What the task asks ->
Each line of the entries that mentions the string "lastId" needs to be reported.

Information ->
◆ ◆ ◆ ◆

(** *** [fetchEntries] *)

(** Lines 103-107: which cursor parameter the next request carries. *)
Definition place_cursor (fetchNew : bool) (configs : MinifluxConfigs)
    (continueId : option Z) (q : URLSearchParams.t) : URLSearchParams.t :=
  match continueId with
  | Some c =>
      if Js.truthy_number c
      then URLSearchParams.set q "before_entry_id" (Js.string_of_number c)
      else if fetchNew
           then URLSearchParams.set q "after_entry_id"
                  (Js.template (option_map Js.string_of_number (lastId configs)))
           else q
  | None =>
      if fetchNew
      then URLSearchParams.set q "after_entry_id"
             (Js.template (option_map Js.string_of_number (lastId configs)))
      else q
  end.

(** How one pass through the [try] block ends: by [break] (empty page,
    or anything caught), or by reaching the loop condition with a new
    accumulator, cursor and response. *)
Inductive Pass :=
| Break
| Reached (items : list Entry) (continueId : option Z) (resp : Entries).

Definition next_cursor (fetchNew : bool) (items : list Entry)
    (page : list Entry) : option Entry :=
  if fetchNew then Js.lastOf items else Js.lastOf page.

◆ ◆ ◆ ◆

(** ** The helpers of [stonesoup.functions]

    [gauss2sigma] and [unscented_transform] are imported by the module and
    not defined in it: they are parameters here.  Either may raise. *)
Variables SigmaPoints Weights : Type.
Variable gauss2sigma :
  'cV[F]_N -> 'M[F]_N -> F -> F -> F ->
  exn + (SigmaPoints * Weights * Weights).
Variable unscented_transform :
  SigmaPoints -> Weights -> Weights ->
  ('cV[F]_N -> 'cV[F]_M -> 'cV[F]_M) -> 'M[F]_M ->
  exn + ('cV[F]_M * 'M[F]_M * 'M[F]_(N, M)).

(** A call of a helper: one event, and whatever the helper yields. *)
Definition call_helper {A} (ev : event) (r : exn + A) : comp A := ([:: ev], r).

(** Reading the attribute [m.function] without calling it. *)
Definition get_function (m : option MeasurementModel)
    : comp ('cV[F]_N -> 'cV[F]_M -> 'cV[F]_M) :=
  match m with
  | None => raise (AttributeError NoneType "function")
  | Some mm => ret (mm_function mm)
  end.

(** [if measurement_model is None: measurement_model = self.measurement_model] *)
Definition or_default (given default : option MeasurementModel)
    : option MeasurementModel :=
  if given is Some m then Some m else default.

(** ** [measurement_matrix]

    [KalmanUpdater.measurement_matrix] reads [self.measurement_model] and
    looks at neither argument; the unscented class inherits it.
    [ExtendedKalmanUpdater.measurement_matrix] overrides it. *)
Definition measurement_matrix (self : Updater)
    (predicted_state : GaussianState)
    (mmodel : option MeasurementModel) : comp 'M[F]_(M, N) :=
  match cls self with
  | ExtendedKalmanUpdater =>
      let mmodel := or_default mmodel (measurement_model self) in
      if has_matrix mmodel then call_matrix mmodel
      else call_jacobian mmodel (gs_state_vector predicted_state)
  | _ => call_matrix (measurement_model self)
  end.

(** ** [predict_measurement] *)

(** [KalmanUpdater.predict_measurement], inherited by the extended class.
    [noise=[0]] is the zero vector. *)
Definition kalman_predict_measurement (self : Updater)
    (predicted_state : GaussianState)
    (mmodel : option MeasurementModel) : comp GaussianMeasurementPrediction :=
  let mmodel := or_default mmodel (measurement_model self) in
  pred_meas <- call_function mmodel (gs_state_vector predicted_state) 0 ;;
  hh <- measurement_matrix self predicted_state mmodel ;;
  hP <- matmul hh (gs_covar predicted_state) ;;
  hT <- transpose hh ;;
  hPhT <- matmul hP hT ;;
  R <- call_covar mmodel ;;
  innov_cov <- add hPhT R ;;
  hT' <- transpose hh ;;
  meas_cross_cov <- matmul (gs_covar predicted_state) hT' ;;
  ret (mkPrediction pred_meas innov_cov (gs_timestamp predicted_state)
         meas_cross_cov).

◆ ◆ ◆ ◆

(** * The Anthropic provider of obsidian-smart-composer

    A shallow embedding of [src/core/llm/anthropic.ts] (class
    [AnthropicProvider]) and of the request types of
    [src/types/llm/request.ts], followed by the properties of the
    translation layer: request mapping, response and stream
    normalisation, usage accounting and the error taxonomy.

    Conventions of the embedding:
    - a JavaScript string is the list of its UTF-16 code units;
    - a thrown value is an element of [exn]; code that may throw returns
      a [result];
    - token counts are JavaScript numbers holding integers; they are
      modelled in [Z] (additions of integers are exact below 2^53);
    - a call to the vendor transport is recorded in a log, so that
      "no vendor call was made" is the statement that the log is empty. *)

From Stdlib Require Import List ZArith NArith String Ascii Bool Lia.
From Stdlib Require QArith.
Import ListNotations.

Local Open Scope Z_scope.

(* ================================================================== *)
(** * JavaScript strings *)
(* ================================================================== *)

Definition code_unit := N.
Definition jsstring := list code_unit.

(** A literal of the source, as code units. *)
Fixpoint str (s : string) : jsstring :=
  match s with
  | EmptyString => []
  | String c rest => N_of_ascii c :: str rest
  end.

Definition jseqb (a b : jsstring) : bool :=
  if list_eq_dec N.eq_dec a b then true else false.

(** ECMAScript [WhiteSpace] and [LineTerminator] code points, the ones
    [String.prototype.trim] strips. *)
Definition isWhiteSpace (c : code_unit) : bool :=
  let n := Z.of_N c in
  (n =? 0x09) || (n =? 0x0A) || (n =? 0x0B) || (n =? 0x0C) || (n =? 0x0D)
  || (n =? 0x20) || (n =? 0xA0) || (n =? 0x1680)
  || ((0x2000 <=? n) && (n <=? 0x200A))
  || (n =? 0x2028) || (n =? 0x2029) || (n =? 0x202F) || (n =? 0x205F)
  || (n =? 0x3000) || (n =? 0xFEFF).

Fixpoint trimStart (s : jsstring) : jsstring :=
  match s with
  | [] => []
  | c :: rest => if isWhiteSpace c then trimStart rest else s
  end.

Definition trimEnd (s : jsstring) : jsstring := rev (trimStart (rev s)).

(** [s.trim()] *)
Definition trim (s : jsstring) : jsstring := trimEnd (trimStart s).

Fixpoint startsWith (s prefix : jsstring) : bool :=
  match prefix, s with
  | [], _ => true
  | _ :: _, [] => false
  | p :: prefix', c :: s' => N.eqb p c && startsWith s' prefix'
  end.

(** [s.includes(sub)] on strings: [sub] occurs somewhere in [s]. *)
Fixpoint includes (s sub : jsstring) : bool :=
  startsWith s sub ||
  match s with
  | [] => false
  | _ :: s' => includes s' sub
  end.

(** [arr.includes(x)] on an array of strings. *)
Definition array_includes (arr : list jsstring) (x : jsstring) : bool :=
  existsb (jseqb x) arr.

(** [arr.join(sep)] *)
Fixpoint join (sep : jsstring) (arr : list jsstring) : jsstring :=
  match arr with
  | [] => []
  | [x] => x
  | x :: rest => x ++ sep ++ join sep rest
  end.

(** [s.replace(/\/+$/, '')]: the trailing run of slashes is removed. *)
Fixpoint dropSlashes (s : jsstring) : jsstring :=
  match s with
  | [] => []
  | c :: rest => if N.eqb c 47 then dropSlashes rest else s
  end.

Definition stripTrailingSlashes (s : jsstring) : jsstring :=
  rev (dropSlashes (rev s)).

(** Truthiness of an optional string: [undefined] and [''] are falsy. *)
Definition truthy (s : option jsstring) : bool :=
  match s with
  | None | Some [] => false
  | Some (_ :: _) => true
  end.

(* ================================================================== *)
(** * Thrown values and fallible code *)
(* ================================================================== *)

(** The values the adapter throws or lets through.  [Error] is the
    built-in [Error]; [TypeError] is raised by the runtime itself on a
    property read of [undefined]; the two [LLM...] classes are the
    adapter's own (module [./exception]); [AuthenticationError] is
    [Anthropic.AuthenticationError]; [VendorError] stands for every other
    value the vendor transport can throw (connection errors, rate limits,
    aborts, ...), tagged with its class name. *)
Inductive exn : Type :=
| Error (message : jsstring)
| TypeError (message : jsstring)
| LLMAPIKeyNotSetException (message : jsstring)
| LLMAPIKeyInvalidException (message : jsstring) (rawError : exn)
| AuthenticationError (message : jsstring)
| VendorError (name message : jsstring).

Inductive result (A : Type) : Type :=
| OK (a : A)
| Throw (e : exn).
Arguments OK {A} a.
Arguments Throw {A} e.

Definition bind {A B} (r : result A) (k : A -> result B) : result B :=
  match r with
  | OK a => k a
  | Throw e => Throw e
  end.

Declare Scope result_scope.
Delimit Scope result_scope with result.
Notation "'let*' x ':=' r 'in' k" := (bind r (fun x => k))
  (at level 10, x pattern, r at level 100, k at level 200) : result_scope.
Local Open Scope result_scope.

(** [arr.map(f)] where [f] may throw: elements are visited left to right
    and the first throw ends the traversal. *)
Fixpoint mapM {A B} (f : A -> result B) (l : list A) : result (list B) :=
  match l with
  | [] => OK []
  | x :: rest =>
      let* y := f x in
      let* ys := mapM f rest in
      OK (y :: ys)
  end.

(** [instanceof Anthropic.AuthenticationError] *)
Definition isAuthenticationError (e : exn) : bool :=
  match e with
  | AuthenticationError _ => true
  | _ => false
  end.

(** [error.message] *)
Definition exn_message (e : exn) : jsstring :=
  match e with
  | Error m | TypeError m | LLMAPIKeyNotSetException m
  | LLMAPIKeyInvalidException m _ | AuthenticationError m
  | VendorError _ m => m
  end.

◆ ◆ ◆ ◆

Worked solution ->
                  (Js.template (option_map Js.string_of_number (lastId configs)))
             (Js.template (option_map Js.string_of_number (lastId configs)))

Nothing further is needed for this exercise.